> TASK TO CARRY OUT
Quote the records below word for word, please, from the very first line through the one that contains "(** A change", and nothing beyond it.
-- RECORD EXTRACTS follows --
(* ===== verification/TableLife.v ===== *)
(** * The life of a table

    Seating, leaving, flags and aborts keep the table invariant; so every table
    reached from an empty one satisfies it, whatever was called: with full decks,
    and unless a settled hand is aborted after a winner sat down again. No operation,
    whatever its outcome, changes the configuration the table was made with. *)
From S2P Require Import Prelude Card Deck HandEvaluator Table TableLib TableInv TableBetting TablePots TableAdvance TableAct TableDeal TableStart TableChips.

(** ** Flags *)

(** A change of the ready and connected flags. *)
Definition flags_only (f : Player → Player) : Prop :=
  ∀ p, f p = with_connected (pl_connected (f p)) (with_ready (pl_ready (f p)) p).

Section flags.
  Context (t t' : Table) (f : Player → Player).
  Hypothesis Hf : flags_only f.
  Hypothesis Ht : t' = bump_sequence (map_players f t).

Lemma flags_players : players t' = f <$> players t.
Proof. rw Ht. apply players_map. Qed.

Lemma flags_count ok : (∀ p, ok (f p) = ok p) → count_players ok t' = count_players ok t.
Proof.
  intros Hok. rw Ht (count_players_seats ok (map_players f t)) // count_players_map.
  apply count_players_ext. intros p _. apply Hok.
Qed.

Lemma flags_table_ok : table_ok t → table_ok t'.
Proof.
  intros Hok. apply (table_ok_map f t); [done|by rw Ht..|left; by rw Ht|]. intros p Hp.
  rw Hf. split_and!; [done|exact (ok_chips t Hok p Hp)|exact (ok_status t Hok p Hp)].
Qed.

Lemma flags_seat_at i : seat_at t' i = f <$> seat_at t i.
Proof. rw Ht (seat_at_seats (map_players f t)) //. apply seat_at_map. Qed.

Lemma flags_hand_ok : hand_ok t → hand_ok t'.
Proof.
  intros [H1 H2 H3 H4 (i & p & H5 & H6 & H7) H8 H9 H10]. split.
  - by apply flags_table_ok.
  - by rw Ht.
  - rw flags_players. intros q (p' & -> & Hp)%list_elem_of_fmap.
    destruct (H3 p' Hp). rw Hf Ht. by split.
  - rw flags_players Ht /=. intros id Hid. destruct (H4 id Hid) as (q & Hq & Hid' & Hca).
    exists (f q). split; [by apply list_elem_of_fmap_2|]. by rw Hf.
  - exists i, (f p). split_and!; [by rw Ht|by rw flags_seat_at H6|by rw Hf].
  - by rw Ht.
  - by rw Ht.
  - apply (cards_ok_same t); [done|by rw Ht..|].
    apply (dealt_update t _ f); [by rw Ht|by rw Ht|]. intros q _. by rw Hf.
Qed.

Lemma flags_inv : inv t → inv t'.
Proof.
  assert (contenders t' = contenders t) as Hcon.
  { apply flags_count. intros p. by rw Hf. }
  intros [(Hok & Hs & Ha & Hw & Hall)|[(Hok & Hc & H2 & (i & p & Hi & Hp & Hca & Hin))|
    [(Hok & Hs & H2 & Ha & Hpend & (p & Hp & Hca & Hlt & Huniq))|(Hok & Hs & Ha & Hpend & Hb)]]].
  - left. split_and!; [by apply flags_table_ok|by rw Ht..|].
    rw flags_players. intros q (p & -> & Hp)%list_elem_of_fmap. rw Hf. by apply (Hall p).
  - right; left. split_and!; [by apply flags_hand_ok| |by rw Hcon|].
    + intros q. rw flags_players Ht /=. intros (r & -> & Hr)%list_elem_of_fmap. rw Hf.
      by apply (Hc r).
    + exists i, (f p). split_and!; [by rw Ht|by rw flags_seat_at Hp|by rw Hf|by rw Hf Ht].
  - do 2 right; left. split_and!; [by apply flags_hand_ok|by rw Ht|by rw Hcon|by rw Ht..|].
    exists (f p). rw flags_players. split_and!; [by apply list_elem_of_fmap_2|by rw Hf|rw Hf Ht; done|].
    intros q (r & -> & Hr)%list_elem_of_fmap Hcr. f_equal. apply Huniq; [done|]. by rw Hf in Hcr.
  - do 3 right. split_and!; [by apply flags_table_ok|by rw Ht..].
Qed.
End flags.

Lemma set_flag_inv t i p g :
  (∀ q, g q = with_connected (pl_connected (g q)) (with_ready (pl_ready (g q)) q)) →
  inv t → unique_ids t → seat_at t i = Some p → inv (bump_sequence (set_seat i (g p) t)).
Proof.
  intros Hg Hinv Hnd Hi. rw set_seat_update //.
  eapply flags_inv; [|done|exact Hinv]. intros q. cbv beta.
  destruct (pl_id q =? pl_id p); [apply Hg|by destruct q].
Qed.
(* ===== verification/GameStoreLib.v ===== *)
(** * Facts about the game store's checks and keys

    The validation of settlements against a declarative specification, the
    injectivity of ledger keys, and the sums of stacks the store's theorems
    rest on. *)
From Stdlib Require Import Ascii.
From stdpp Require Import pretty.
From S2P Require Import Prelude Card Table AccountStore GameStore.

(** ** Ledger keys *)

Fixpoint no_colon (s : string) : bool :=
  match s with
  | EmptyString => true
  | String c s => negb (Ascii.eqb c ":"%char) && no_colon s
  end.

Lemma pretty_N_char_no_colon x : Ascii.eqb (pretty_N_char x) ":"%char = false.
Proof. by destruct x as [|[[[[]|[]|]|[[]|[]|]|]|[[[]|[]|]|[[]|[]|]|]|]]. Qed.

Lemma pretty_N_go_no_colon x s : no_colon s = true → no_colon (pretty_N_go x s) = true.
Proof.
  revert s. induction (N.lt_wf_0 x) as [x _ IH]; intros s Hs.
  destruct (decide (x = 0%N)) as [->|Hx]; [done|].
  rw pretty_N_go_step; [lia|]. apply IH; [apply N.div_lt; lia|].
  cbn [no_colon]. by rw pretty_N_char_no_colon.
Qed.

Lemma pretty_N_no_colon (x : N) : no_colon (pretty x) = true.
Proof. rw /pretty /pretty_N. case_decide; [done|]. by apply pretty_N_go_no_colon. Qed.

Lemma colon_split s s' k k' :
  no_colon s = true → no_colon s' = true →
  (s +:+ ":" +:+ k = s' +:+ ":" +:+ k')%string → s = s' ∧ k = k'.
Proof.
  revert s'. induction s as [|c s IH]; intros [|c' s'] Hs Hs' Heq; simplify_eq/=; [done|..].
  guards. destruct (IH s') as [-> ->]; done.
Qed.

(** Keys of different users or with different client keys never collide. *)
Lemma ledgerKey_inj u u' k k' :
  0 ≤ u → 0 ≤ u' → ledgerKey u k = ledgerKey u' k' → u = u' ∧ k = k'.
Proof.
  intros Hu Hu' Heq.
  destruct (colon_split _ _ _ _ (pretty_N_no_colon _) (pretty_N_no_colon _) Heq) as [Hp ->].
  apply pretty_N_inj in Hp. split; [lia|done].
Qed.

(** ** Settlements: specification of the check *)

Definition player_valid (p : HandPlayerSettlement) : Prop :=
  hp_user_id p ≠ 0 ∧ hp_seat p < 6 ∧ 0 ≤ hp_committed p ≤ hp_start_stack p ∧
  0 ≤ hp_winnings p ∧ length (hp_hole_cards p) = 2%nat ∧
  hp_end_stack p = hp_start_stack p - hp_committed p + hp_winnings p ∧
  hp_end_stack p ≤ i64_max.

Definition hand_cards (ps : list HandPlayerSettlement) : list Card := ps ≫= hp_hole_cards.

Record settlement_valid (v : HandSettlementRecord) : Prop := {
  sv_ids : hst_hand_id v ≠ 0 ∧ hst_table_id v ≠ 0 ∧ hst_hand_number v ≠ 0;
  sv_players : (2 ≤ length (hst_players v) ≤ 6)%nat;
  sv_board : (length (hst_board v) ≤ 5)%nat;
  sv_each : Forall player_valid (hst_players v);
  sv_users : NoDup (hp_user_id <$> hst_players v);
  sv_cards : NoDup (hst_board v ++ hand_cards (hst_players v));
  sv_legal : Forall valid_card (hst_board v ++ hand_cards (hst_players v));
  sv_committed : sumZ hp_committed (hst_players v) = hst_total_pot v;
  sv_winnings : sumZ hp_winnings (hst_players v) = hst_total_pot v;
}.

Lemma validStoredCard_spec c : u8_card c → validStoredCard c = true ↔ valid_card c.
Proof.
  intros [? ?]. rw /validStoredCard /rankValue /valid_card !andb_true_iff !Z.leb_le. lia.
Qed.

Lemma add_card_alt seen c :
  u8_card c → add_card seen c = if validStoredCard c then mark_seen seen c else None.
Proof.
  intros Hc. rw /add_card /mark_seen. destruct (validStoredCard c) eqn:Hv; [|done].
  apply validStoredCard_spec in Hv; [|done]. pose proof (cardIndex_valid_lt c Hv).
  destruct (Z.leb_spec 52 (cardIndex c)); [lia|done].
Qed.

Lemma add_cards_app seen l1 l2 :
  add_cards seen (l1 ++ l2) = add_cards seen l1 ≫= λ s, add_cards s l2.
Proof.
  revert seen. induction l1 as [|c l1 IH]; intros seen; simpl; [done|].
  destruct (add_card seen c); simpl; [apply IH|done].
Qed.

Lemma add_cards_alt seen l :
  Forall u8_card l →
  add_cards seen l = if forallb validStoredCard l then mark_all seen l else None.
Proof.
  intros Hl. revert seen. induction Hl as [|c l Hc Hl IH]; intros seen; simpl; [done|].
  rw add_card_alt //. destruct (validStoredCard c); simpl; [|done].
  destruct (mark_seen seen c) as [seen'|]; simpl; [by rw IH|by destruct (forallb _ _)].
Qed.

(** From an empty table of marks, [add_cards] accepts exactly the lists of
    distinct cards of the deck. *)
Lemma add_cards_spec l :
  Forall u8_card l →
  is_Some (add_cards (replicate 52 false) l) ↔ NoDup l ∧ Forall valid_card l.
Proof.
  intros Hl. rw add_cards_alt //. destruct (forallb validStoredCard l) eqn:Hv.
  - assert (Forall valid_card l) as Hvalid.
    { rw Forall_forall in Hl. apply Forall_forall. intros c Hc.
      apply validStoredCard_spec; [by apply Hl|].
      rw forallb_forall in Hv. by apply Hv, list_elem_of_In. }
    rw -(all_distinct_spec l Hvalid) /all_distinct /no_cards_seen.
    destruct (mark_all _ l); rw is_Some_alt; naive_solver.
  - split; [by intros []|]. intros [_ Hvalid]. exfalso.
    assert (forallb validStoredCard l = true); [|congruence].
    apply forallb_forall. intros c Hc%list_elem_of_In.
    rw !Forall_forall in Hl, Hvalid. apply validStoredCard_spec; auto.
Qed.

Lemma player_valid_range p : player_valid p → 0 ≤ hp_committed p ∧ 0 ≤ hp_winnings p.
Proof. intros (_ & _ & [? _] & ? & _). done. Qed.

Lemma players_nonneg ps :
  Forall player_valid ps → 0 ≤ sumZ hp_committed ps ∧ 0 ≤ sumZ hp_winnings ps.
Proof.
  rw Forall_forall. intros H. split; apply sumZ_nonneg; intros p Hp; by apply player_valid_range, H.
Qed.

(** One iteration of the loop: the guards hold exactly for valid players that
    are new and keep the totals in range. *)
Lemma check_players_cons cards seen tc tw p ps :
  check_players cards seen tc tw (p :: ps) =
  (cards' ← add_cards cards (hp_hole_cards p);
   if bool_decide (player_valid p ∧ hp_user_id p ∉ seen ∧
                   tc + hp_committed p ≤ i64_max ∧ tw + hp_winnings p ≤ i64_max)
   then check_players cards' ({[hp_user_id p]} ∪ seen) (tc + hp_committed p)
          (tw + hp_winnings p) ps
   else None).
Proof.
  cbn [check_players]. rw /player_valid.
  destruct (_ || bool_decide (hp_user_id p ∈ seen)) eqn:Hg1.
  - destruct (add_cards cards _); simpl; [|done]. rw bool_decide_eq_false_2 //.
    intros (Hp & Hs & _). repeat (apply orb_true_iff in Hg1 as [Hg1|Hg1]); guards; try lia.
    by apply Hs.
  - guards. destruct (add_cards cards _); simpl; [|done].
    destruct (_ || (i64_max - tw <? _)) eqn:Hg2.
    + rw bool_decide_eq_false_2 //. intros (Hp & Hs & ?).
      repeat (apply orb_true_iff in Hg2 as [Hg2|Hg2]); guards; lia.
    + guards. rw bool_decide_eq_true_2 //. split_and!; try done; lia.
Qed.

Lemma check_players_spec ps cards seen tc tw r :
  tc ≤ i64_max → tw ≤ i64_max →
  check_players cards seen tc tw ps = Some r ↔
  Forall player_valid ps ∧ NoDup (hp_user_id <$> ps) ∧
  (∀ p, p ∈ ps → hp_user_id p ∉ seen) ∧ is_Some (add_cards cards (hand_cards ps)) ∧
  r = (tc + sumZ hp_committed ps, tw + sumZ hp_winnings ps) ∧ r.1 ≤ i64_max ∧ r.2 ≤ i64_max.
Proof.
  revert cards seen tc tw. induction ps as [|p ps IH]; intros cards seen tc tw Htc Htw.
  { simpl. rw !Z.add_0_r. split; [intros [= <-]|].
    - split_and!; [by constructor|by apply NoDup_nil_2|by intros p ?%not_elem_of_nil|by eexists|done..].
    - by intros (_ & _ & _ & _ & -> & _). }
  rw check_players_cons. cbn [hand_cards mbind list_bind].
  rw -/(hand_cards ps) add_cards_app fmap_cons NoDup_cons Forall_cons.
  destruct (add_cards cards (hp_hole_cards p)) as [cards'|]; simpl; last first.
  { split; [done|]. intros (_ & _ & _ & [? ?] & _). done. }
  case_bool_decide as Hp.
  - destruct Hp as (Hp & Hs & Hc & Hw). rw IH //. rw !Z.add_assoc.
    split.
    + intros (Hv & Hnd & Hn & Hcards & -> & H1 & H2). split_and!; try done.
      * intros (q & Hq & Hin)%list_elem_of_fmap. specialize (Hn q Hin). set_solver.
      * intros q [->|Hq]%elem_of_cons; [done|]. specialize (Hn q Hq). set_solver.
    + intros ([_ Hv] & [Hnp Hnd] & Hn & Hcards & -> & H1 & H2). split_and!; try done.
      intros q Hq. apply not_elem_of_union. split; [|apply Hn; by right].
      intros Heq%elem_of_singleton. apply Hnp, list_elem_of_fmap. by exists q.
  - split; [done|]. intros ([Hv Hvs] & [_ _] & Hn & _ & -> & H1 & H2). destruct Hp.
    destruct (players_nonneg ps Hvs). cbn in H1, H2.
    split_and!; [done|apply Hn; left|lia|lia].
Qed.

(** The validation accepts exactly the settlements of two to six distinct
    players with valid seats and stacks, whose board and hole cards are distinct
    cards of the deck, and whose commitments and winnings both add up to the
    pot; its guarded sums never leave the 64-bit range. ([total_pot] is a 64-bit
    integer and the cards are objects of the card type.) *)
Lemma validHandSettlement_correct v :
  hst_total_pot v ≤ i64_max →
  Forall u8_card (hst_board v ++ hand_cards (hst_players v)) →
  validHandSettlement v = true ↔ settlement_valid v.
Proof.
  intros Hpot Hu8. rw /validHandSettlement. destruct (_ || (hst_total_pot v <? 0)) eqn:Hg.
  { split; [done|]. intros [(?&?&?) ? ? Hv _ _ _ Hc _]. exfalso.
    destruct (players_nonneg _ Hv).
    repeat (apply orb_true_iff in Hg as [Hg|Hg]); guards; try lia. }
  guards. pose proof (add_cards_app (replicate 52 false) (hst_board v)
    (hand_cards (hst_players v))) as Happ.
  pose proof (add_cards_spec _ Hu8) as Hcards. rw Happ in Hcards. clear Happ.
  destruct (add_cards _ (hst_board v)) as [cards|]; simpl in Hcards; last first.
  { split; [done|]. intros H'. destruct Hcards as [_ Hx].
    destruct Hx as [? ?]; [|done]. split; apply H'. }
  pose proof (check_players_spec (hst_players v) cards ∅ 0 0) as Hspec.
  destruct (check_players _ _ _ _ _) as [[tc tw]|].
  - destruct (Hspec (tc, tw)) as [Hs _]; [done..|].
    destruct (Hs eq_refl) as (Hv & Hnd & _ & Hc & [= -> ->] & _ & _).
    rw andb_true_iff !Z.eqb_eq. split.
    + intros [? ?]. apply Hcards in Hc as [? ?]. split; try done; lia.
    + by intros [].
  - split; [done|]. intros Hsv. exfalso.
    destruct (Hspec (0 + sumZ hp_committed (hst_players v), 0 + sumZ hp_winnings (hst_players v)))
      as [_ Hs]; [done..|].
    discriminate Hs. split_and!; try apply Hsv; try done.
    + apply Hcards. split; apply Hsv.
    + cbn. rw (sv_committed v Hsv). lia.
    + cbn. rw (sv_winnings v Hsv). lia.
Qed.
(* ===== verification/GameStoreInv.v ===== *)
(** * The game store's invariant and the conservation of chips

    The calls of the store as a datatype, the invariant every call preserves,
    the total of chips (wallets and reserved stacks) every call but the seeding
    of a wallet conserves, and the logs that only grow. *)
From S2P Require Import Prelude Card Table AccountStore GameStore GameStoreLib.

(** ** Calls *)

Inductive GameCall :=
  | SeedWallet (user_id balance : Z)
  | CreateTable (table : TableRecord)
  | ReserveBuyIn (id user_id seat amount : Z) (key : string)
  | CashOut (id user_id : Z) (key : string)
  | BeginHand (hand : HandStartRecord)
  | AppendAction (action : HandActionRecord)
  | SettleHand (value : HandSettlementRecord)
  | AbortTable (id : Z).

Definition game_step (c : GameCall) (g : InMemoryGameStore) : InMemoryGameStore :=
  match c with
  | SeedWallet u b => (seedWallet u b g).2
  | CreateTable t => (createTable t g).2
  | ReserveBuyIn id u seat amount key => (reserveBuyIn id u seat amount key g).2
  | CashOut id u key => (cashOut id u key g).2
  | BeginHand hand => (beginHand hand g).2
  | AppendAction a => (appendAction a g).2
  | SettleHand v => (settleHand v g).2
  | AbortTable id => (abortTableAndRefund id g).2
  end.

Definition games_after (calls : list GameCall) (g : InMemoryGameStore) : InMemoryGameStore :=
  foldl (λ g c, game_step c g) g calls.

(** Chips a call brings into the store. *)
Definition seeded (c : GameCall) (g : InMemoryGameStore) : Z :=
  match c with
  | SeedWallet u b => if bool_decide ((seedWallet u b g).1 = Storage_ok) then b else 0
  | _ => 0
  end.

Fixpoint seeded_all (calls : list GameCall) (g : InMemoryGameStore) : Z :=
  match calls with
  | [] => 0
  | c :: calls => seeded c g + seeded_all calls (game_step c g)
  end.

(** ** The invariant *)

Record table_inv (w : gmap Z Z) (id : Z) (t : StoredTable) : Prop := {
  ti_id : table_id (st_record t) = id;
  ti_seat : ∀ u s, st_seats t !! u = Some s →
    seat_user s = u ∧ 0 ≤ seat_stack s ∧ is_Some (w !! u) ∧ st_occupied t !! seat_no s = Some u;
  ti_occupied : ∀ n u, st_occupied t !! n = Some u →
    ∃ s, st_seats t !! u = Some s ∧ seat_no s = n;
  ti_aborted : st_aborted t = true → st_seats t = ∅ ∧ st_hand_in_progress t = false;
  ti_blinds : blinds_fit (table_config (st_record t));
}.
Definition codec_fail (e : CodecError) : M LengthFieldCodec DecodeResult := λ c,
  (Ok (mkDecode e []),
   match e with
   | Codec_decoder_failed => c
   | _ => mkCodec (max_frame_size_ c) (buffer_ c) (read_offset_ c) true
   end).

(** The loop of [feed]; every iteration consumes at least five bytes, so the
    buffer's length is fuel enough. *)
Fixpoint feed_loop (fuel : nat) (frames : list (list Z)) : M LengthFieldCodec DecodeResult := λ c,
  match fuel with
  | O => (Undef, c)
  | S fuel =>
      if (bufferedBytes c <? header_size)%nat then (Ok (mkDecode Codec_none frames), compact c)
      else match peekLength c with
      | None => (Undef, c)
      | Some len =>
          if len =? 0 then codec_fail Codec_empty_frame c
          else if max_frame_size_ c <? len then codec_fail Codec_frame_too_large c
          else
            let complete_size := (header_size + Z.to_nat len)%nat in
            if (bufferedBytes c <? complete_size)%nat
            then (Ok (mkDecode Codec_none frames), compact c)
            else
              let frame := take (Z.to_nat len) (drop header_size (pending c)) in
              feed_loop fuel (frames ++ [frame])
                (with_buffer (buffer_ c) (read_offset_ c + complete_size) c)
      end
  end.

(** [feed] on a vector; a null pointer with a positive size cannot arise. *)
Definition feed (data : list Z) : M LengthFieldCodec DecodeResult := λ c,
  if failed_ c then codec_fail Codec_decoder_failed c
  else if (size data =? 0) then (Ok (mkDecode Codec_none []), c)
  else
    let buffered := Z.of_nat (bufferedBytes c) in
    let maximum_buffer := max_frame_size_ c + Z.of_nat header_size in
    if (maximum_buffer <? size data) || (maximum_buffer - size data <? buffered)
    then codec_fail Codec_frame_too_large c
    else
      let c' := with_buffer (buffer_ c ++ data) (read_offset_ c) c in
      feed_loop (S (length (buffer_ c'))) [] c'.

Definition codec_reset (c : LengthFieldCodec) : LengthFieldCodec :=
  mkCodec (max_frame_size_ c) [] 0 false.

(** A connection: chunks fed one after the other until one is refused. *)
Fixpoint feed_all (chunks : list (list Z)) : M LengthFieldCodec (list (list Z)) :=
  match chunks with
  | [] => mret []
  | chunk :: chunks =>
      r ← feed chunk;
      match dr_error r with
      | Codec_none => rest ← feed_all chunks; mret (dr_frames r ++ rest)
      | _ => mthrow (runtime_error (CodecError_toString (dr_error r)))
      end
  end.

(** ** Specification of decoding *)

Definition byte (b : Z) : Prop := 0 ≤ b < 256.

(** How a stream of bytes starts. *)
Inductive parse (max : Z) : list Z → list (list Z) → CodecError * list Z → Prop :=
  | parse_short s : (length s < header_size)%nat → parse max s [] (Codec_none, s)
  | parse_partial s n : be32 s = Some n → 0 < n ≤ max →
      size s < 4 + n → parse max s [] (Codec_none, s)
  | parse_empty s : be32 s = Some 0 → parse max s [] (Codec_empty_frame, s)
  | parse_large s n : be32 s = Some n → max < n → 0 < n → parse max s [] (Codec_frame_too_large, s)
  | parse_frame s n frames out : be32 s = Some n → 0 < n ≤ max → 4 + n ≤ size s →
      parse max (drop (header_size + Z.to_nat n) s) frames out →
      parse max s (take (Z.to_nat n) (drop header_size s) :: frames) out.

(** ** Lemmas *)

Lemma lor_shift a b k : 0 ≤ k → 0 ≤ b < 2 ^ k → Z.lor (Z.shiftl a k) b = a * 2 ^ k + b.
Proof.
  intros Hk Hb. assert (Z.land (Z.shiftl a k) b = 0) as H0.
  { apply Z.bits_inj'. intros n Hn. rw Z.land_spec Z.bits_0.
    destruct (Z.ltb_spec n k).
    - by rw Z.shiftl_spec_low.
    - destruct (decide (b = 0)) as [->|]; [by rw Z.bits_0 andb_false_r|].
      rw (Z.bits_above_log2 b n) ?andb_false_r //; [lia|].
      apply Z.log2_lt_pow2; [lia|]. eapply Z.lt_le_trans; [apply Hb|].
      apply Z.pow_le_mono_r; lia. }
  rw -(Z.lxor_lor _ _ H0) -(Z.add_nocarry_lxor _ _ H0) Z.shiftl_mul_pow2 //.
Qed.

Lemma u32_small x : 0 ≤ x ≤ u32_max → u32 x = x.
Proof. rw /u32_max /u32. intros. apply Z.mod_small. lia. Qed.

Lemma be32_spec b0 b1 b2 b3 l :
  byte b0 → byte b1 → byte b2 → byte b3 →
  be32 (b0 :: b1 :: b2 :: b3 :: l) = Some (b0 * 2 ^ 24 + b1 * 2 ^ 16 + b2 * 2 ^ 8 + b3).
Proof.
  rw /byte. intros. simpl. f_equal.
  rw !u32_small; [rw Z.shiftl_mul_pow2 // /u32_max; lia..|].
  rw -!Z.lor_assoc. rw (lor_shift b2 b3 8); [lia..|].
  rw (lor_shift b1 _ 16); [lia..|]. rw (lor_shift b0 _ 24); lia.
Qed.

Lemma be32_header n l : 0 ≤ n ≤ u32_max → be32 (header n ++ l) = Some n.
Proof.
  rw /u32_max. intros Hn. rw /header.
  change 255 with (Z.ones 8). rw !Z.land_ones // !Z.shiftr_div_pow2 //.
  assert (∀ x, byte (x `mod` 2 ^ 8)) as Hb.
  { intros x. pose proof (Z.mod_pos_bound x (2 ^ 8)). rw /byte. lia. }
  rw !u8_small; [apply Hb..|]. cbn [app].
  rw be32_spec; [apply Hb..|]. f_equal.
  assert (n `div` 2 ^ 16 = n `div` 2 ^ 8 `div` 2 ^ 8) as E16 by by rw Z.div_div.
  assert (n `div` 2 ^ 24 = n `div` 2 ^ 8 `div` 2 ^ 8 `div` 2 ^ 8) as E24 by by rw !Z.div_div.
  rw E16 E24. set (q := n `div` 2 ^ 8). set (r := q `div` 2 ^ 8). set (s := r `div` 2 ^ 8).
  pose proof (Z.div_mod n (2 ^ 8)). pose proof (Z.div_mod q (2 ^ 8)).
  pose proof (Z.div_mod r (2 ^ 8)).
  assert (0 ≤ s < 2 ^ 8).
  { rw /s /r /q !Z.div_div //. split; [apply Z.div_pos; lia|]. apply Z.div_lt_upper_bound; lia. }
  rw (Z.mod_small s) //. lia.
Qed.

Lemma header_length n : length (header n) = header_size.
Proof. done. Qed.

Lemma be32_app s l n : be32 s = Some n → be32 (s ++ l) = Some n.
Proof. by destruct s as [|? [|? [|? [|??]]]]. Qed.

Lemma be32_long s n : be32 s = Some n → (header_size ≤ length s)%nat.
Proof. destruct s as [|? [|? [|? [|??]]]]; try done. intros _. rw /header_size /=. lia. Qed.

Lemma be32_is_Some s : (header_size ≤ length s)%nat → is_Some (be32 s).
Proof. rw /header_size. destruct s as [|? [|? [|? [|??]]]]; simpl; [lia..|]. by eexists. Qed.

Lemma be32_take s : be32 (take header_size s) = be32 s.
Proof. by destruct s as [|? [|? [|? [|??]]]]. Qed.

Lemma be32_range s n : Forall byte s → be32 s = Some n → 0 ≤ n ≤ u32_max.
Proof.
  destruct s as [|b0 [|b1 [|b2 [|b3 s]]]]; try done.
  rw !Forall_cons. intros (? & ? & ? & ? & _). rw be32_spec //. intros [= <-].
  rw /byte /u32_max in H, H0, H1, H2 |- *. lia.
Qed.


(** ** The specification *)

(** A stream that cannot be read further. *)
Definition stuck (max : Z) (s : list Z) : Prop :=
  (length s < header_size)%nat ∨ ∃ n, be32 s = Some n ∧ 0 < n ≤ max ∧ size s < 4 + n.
-- RECORD EXTRACTS concluded --
> TASK SOLUTION
(* ===== verification/TableLife.v ===== *)
(** * The life of a table

    Seating, leaving, flags and aborts keep the table invariant; so every table
    reached from an empty one satisfies it, whatever was called: with full decks,
    and unless a settled hand is aborted after a winner sat down again. No operation,
    whatever its outcome, changes the configuration the table was made with. *)
From S2P Require Import Prelude Card Deck HandEvaluator Table TableLib TableInv TableBetting TablePots TableAdvance TableAct TableDeal TableStart TableChips.

(** ** Flags *)

(** A change of the ready and connected flags. *)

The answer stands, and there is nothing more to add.